▶ **How to complete this task**: Exactly the lines from the one with "let answer : string" through the end of the material are to be output, both included, with no other text.

Record set START

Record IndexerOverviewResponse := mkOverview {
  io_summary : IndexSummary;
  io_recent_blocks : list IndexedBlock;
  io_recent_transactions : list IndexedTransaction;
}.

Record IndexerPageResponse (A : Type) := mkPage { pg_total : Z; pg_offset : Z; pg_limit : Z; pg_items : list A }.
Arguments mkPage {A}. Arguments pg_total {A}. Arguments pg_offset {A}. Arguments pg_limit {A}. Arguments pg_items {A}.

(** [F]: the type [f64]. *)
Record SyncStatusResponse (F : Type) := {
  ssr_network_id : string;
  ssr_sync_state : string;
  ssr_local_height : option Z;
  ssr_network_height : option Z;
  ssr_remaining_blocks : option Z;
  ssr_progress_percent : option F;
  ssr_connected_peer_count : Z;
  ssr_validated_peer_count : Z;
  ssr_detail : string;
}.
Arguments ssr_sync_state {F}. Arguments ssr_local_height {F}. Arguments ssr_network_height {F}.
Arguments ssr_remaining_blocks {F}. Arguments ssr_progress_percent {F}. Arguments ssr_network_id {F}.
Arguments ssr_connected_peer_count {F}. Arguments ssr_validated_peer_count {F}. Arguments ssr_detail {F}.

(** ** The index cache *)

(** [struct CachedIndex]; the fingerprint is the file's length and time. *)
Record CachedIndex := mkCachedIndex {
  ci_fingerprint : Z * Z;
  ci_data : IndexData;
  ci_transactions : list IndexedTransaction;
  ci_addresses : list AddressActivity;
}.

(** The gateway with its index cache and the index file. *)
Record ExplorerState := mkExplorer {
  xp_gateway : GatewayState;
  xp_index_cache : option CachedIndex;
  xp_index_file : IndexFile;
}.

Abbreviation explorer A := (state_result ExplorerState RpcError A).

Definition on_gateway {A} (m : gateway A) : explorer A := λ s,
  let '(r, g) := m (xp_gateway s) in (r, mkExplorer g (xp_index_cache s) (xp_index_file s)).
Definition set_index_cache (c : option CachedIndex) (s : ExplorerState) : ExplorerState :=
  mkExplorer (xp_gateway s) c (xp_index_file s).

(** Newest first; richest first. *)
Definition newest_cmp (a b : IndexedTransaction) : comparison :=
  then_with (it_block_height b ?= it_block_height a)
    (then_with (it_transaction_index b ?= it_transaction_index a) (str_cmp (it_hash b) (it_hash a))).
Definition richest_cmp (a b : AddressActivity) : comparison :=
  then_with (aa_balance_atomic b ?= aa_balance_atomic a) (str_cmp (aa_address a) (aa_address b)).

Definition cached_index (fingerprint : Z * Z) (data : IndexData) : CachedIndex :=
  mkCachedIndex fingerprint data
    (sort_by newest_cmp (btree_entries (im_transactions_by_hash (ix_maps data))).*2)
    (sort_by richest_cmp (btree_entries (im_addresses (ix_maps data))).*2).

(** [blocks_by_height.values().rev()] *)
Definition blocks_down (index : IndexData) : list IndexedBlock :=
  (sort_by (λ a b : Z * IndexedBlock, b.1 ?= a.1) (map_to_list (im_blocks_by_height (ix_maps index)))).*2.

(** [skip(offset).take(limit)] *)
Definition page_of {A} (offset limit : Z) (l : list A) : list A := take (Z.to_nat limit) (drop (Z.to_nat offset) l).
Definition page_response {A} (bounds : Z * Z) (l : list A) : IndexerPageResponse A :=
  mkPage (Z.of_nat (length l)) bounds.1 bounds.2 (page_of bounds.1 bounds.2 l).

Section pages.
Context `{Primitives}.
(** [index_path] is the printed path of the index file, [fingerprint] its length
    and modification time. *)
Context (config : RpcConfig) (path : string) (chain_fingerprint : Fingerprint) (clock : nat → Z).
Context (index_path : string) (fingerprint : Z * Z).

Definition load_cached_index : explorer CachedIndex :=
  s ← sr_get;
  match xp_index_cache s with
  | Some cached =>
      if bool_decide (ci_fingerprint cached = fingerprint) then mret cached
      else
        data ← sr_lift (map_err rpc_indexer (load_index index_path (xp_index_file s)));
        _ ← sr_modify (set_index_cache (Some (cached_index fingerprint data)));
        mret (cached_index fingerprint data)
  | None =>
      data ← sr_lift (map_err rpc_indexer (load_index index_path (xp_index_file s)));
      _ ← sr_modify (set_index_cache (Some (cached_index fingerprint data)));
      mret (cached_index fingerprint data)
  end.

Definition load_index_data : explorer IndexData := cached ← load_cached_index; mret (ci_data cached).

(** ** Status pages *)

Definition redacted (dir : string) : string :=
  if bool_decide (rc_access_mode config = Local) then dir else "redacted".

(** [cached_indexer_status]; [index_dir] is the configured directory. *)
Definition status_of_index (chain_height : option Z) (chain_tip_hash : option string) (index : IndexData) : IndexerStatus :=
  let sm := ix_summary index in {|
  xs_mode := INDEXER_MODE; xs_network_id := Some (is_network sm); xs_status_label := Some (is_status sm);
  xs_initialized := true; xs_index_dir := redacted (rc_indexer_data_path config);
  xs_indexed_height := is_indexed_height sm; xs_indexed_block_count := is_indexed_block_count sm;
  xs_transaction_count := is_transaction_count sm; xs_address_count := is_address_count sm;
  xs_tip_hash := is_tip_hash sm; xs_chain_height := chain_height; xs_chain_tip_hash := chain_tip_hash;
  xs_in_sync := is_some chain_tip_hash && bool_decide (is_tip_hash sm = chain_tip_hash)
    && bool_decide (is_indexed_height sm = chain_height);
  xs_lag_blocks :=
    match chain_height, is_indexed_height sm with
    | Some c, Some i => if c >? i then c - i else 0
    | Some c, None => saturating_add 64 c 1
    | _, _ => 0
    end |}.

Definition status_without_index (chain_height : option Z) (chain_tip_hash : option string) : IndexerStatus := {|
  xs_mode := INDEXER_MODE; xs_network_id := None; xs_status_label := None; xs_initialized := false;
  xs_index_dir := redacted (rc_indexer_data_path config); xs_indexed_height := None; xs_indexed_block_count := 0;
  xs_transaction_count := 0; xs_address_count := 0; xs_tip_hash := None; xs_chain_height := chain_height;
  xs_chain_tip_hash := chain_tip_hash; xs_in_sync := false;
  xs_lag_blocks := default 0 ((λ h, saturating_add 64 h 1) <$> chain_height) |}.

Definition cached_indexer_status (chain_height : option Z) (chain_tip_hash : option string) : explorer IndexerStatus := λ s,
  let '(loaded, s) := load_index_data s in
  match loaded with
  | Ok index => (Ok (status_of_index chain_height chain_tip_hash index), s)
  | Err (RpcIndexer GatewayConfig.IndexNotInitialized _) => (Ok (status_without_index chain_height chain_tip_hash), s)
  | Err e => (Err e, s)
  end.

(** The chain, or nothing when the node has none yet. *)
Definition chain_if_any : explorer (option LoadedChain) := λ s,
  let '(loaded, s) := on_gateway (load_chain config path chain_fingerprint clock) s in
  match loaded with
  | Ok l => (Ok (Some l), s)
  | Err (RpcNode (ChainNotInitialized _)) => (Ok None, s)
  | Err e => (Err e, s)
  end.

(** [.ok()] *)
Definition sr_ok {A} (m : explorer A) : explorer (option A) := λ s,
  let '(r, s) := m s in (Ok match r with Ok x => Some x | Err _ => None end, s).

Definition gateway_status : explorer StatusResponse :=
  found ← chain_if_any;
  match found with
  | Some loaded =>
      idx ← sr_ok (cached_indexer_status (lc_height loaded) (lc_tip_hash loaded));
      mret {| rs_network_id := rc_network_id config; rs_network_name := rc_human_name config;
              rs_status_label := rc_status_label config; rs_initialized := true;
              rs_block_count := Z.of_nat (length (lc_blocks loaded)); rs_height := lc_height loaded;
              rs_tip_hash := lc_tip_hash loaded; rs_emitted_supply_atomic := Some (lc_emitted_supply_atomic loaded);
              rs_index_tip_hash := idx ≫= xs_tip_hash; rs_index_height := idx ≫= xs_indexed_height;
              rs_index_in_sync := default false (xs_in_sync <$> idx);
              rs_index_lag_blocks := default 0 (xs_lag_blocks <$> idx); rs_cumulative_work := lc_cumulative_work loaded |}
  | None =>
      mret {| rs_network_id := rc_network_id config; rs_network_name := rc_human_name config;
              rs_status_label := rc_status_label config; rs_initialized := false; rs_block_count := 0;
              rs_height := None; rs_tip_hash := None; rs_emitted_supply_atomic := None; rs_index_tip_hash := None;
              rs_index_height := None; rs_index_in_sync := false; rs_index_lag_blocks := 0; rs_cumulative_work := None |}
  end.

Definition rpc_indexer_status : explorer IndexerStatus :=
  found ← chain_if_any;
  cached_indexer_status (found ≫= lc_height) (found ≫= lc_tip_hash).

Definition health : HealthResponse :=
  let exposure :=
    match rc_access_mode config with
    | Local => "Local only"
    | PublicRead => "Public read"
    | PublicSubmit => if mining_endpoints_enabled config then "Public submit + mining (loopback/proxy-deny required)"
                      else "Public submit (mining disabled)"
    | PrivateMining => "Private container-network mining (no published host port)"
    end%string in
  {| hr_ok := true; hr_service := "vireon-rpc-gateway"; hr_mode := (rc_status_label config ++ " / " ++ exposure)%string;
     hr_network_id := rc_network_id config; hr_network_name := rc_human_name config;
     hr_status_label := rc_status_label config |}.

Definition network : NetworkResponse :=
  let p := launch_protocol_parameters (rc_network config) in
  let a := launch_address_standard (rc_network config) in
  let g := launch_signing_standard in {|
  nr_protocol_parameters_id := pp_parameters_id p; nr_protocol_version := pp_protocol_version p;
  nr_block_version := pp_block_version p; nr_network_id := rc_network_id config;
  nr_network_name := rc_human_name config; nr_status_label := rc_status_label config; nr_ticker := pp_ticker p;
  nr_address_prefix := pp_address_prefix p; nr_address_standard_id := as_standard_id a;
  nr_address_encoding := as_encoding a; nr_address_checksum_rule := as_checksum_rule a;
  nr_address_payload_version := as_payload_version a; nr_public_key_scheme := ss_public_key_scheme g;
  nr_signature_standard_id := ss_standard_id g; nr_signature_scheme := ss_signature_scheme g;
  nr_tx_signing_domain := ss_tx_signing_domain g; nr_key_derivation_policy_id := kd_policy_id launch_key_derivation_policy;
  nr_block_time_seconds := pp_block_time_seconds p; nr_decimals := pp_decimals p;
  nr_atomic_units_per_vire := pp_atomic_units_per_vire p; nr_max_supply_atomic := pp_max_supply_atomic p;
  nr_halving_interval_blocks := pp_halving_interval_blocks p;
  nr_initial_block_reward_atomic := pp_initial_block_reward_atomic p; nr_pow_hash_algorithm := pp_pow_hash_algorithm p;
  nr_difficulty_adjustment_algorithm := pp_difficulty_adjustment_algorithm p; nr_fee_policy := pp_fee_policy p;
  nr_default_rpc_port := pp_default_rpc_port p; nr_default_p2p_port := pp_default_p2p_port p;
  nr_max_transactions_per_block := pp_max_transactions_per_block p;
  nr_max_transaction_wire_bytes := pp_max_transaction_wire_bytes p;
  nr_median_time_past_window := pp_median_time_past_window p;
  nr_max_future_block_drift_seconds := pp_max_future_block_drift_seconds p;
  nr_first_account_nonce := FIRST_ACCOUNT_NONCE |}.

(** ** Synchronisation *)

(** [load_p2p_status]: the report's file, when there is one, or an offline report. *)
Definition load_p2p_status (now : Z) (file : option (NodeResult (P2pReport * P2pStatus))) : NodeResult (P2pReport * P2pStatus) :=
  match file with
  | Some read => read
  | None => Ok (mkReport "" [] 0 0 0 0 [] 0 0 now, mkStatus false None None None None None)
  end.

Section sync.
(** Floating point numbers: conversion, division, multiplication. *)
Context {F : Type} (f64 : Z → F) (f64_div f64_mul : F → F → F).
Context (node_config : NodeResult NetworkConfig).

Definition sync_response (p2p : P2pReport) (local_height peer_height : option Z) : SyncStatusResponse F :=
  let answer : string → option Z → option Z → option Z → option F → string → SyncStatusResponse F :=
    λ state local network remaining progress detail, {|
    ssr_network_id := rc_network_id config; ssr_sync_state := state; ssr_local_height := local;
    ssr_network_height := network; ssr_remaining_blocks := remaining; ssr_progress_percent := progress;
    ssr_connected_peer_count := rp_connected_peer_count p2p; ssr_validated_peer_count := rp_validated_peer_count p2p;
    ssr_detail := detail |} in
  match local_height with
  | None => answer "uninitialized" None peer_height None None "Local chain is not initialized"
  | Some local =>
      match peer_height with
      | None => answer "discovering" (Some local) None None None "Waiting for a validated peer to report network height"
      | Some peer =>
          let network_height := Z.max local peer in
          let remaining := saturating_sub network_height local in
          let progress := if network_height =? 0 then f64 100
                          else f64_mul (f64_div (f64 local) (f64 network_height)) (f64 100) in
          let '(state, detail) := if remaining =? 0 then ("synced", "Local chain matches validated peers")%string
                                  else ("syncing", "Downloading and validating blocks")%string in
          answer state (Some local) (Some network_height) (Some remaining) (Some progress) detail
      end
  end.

Record set END

▶ **Task answer**:
  let answer : string → option Z → option Z → option Z → option F → string → SyncStatusResponse F :=
    λ state local network remaining progress detail, {|
    ssr_network_id := rc_network_id config; ssr_sync_state := state; ssr_local_height := local;
    ssr_network_height := network; ssr_remaining_blocks := remaining; ssr_progress_percent := progress;
    ssr_connected_peer_count := rp_connected_peer_count p2p; ssr_validated_peer_count := rp_validated_peer_count p2p;
    ssr_detail := detail |} in
  match local_height with
  | None => answer "uninitialized" None peer_height None None "Local chain is not initialized"
  | Some local =>
      match peer_height with
      | None => answer "discovering" (Some local) None None None "Waiting for a validated peer to report network height"
      | Some peer =>
          let network_height := Z.max local peer in
          let remaining := saturating_sub network_height local in
          let progress := if network_height =? 0 then f64 100
                          else f64_mul (f64_div (f64 local) (f64 network_height)) (f64 100) in
          let '(state, detail) := if remaining =? 0 then ("synced", "Local chain matches validated peers")%string
                                  else ("syncing", "Downloading and validating blocks")%string in
          answer state (Some local) (Some network_height) (Some remaining) (Some progress) detail
      end
  end.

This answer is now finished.